**How to complete this task**:
With the material below, print exactly the lines between the line holding "events verify the" and the line holding "Theorem intent_evidence_is_recomputed", inclusive. Add nothing else.
====== Supplied material
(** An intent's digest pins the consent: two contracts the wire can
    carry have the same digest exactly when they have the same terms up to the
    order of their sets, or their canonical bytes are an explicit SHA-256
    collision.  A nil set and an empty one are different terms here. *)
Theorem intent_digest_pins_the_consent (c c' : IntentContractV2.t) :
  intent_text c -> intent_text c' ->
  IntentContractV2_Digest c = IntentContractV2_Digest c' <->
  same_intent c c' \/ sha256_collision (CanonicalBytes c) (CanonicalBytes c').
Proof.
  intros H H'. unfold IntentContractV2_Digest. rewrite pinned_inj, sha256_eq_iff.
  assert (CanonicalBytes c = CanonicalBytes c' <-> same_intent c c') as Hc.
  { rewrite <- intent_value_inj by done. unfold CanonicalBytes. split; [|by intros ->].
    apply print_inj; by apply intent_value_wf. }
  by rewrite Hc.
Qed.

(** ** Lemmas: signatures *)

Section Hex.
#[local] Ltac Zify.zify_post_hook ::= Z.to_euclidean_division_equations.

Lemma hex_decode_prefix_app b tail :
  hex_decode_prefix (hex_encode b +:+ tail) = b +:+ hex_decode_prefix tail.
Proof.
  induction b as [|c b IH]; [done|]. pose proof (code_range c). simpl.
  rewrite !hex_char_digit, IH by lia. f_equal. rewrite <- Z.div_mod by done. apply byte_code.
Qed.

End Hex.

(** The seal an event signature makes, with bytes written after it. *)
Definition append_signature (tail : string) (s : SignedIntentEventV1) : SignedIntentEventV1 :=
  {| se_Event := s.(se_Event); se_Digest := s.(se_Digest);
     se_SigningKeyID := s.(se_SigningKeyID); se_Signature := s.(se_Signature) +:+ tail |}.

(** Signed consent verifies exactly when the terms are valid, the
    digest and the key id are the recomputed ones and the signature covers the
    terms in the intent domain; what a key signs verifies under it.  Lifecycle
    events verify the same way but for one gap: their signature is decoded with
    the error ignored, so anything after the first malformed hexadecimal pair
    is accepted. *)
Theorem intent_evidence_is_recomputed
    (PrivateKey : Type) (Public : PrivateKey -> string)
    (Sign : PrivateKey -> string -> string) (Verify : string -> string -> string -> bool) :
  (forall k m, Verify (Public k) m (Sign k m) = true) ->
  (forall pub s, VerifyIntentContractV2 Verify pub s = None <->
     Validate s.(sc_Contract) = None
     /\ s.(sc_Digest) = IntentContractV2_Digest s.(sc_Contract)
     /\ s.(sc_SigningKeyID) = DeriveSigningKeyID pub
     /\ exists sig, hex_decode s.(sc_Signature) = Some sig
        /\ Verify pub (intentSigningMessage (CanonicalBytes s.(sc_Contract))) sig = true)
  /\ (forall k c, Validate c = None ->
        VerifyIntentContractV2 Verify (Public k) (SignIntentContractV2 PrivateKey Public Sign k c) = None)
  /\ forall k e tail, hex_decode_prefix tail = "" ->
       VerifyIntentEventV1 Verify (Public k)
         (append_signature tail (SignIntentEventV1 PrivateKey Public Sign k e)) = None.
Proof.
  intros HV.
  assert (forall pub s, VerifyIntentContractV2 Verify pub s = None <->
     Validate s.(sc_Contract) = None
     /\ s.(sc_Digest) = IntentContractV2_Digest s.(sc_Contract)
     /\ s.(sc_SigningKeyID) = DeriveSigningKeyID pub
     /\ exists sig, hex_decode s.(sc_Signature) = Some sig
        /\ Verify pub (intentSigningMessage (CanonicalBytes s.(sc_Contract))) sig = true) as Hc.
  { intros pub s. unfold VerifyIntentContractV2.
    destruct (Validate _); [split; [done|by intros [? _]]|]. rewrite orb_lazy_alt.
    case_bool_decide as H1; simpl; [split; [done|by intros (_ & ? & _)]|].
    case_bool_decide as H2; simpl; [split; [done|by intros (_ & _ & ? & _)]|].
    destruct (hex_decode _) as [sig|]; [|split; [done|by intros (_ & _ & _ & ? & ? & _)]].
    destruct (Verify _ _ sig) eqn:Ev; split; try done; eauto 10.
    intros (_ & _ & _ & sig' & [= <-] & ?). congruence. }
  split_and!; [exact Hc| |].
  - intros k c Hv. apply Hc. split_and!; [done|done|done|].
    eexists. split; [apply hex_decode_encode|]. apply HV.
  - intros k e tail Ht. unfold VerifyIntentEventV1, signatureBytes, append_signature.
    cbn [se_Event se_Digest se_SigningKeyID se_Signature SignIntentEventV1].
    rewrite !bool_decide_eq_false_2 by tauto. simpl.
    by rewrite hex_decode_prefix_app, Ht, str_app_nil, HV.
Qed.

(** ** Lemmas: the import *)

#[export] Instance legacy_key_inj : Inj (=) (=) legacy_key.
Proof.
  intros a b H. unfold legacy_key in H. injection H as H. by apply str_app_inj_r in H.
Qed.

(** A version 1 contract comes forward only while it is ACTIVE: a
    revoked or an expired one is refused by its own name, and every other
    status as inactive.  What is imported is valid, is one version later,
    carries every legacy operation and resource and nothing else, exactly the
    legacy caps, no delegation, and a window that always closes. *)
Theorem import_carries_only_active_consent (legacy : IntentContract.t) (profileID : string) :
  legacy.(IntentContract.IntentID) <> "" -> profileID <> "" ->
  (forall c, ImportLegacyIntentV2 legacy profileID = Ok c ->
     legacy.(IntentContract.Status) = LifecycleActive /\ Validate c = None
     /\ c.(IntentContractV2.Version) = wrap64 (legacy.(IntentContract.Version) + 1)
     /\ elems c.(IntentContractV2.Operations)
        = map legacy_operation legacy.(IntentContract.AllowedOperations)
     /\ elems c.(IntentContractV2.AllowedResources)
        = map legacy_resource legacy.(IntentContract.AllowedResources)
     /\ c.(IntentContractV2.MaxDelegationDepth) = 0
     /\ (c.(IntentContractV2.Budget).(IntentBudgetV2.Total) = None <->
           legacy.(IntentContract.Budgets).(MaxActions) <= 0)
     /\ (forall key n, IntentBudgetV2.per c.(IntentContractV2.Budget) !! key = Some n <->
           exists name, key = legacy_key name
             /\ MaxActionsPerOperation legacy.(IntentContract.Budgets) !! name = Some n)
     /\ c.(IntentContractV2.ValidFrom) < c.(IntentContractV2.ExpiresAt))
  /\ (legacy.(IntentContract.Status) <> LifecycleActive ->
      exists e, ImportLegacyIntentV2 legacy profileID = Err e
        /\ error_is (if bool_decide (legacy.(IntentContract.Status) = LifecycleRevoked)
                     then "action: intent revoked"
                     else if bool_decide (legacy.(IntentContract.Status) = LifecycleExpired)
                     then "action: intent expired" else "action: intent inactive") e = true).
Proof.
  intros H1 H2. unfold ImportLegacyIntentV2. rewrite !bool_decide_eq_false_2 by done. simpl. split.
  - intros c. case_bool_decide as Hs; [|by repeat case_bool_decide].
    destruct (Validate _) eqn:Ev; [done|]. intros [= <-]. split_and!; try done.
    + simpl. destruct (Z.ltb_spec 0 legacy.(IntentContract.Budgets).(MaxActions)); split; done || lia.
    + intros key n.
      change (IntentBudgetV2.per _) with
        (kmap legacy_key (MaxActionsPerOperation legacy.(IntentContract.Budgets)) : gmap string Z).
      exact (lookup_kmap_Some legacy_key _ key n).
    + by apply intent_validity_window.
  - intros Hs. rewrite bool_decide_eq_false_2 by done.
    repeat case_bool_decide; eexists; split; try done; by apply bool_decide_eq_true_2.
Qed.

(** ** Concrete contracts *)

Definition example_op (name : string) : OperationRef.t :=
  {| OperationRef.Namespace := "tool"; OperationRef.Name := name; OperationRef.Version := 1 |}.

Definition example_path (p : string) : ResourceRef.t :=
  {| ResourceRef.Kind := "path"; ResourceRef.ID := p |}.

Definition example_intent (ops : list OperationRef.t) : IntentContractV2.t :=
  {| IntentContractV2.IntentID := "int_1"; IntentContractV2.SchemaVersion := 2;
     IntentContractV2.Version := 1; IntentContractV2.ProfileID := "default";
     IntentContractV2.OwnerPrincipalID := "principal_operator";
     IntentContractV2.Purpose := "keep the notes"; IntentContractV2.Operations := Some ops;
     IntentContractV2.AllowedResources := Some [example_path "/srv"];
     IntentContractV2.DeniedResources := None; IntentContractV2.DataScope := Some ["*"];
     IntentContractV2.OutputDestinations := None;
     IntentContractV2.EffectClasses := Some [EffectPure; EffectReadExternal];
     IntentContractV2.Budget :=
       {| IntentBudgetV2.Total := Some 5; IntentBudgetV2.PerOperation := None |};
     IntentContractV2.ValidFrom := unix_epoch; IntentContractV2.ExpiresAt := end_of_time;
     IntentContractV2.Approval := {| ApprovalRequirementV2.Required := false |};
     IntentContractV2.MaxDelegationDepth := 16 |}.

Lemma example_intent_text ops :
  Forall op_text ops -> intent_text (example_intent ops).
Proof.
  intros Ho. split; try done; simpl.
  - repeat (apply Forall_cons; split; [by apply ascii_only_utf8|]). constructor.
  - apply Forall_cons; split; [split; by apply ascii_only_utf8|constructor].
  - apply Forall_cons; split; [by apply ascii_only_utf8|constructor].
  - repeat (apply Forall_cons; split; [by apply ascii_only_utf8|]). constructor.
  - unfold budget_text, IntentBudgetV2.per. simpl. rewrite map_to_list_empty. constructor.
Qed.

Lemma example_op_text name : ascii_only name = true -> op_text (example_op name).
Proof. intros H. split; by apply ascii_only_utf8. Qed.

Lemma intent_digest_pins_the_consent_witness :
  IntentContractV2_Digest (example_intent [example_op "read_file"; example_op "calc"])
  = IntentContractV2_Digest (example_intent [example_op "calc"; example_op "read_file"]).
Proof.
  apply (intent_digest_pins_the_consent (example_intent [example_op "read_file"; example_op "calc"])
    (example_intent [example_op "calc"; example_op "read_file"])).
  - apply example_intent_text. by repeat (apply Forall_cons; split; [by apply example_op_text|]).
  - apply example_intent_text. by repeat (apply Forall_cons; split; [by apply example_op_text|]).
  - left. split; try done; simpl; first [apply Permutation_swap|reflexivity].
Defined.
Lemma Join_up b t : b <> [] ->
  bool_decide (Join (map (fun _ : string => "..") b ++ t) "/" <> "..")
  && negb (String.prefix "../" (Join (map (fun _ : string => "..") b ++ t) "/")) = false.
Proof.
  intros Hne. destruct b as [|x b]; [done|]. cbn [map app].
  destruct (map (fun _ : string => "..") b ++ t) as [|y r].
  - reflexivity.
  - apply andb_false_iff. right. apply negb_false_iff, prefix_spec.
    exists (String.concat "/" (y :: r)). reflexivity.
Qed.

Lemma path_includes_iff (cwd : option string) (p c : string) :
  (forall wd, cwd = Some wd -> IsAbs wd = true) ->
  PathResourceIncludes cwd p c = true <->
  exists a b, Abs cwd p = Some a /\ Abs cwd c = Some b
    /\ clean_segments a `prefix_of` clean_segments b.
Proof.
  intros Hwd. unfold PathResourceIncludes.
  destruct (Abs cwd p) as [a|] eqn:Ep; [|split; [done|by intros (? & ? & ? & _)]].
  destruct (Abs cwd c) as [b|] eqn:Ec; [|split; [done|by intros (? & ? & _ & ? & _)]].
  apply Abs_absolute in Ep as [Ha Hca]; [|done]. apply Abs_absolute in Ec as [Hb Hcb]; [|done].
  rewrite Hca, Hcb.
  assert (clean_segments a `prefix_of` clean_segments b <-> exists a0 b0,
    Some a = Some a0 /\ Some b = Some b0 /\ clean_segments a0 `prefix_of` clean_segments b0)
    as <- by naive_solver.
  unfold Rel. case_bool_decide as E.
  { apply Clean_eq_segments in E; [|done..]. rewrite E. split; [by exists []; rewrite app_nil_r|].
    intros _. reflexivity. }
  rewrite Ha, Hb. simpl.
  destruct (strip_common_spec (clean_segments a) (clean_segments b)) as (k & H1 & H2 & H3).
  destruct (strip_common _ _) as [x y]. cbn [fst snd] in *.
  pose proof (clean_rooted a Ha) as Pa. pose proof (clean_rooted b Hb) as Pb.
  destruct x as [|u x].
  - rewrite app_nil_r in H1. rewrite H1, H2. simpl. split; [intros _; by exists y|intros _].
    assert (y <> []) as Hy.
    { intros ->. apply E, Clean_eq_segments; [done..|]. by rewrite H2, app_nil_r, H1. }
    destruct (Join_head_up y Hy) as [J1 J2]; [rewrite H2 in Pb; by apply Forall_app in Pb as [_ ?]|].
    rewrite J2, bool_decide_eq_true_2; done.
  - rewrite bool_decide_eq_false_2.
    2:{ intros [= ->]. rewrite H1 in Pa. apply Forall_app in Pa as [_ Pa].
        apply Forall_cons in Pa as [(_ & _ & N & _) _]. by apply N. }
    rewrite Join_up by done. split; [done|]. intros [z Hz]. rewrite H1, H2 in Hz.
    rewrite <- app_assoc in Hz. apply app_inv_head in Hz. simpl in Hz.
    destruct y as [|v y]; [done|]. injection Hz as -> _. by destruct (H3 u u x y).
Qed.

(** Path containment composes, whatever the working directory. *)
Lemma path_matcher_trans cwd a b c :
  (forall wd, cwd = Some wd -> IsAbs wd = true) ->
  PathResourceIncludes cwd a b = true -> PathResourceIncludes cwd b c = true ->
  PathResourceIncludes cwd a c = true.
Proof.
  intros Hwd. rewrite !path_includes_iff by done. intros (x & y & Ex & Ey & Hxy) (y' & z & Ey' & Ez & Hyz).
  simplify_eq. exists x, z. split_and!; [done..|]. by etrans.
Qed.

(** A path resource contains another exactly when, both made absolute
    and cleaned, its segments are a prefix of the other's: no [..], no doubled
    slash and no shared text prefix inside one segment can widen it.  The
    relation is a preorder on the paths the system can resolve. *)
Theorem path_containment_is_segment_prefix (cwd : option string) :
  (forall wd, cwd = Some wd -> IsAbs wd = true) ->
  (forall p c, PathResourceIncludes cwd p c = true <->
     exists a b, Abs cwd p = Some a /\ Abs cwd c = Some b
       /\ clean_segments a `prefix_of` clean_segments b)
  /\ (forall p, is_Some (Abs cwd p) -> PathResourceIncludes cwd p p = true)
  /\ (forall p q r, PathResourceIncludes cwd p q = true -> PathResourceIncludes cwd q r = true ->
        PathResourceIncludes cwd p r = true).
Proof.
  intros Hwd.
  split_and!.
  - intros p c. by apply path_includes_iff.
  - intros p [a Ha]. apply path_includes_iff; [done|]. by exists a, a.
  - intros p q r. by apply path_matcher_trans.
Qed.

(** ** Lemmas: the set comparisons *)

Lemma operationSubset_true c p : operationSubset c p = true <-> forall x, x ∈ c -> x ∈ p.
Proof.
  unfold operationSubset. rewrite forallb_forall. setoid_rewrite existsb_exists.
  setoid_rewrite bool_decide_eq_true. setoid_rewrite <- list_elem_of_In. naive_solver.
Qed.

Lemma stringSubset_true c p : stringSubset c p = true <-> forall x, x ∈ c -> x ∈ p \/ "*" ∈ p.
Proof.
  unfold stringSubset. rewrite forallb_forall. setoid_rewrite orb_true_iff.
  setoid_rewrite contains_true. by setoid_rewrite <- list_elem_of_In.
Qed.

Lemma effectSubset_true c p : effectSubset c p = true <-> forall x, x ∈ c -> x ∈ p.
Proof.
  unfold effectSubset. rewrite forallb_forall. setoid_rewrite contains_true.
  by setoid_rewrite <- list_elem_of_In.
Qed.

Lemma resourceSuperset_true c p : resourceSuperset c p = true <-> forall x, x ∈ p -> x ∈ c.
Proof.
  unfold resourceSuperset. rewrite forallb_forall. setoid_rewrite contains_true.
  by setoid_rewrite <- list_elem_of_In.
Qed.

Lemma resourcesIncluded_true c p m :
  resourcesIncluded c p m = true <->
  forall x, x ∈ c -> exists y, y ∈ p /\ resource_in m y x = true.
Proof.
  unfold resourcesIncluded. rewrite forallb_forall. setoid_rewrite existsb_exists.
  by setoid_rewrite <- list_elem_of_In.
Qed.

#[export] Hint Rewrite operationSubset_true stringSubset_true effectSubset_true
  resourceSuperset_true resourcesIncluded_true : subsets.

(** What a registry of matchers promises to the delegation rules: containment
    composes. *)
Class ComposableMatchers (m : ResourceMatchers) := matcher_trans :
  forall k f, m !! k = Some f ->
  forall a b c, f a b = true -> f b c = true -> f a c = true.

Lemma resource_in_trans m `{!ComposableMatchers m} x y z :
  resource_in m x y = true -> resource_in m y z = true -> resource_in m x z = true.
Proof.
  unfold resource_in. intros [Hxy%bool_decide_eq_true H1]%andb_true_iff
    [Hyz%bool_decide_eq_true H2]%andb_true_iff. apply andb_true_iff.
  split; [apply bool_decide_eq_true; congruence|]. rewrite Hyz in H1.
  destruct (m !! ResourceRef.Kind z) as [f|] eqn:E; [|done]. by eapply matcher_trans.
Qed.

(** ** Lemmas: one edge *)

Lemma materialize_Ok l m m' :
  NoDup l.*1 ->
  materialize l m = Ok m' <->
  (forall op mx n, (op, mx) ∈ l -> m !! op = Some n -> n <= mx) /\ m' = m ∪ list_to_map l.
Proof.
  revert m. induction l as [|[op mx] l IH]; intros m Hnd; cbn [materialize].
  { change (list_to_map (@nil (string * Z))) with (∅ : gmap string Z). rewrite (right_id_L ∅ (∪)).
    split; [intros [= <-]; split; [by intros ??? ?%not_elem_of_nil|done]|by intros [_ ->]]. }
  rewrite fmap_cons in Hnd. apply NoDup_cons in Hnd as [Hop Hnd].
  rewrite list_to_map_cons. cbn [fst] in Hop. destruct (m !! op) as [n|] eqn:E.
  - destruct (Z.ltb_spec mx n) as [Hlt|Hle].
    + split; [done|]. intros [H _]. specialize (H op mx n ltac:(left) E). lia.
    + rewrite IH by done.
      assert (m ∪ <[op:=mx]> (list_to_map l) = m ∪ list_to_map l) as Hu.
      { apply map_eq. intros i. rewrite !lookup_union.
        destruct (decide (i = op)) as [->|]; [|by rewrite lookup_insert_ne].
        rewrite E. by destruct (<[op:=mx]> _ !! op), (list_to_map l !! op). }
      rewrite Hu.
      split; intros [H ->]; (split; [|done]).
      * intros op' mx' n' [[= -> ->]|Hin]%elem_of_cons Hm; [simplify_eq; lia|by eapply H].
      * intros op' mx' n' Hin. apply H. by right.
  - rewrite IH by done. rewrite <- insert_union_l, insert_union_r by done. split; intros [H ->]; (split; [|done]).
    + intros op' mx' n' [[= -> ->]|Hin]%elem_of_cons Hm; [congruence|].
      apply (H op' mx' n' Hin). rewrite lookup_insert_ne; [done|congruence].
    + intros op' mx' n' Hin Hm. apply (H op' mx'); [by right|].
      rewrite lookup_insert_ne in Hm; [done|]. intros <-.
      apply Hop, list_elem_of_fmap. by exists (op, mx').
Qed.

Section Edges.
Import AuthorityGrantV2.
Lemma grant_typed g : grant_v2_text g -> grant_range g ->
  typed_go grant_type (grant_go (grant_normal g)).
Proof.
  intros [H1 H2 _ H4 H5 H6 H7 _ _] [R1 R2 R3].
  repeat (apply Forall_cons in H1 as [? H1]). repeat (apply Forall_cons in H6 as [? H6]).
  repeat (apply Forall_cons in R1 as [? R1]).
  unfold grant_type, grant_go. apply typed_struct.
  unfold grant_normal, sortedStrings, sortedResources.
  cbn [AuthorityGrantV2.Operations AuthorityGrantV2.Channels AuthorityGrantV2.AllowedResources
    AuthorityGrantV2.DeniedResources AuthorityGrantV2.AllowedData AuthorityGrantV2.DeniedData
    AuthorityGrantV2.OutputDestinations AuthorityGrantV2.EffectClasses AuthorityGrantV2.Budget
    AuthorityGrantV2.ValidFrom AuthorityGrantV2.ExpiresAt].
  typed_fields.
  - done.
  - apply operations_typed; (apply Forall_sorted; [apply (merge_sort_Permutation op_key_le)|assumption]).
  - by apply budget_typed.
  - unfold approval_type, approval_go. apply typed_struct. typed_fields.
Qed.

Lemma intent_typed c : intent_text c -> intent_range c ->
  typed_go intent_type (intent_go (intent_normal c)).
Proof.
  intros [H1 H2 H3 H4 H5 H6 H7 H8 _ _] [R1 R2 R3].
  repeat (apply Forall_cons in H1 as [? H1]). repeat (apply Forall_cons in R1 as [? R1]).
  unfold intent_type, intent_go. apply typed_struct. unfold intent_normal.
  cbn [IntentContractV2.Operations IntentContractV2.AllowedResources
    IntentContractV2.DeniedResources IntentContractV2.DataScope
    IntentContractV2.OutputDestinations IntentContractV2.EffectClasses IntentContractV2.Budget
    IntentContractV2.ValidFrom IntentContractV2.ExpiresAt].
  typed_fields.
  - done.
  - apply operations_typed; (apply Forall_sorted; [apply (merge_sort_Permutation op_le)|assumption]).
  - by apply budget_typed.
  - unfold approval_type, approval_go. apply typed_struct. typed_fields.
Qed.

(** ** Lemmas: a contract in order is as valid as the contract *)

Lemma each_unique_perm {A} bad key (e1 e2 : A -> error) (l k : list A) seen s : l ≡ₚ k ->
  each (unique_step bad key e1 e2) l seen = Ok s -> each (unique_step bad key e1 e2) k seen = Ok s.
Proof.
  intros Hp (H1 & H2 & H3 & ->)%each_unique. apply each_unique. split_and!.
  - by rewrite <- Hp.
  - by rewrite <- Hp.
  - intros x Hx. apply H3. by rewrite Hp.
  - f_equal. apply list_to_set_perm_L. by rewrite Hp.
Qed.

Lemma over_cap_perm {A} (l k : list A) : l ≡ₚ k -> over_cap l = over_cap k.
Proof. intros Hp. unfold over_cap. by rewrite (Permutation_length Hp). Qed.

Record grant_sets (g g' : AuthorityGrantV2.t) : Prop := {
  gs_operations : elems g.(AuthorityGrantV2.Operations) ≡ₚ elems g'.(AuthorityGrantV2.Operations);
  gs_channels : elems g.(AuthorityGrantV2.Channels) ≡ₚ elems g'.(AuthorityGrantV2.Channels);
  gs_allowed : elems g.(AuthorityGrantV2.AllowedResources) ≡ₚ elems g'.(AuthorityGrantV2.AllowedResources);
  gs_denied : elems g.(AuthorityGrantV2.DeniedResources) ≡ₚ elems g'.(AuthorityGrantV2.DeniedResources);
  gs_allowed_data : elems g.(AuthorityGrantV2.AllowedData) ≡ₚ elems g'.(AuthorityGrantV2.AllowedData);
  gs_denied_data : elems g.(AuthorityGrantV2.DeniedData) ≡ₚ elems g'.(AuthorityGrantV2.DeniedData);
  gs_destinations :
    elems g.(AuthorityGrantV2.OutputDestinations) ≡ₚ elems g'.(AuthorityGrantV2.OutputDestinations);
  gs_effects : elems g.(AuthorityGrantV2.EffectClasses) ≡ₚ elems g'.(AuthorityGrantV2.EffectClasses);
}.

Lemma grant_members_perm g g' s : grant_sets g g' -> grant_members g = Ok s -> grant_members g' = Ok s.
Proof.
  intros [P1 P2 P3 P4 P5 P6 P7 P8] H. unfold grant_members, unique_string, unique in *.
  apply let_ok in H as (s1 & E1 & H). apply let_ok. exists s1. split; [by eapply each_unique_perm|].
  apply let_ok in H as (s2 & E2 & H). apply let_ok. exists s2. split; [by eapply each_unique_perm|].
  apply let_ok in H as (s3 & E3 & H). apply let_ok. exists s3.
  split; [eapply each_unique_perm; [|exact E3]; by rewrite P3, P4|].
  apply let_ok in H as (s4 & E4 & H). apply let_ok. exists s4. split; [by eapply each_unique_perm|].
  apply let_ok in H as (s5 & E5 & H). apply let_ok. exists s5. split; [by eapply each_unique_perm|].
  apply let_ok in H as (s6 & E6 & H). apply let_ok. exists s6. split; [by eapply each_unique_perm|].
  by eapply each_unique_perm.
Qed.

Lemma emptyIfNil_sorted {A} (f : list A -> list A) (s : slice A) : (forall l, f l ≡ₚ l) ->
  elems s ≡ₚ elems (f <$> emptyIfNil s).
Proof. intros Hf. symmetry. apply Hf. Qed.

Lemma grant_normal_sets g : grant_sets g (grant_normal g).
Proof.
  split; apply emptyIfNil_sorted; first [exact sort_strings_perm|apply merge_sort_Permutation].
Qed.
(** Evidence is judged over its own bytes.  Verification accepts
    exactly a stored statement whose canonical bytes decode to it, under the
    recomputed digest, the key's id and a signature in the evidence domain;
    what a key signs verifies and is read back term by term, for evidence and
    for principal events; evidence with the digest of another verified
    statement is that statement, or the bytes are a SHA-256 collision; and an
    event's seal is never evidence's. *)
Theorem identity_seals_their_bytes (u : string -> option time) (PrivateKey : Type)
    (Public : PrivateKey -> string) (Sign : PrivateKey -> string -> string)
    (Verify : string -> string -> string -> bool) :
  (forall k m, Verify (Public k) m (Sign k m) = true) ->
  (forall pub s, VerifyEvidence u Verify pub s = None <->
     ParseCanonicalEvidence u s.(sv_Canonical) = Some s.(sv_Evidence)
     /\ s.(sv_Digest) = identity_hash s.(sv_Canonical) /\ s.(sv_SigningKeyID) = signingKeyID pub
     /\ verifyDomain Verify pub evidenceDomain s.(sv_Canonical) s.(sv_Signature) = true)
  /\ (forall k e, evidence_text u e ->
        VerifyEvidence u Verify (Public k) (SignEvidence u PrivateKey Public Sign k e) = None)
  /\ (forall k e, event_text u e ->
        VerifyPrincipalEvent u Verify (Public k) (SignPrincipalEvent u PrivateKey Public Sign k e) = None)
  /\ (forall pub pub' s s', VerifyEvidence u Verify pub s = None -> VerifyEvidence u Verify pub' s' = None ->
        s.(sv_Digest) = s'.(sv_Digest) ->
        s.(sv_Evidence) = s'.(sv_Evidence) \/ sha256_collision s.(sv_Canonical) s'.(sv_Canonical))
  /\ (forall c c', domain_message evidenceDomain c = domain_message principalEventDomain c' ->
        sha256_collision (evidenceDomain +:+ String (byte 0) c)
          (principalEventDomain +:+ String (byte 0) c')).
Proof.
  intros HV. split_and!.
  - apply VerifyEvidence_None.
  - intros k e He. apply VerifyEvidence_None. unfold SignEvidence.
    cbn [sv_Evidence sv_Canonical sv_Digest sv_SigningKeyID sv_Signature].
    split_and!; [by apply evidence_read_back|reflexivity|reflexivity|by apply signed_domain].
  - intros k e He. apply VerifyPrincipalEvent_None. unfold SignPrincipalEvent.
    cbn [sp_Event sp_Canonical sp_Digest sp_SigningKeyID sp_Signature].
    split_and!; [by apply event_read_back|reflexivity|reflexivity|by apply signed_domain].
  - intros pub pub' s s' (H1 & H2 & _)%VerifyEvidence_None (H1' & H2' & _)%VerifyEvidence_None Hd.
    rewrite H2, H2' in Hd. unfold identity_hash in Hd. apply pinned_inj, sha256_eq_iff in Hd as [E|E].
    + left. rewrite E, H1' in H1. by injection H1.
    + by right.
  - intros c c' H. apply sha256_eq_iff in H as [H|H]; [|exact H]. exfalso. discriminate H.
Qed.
============
**Exercise output**:
    events verify the same way but for one gap: their signature is decoded with
    the error ignored, so anything after the first malformed hexadecimal pair
    is accepted. *)
Theorem intent_evidence_is_recomputed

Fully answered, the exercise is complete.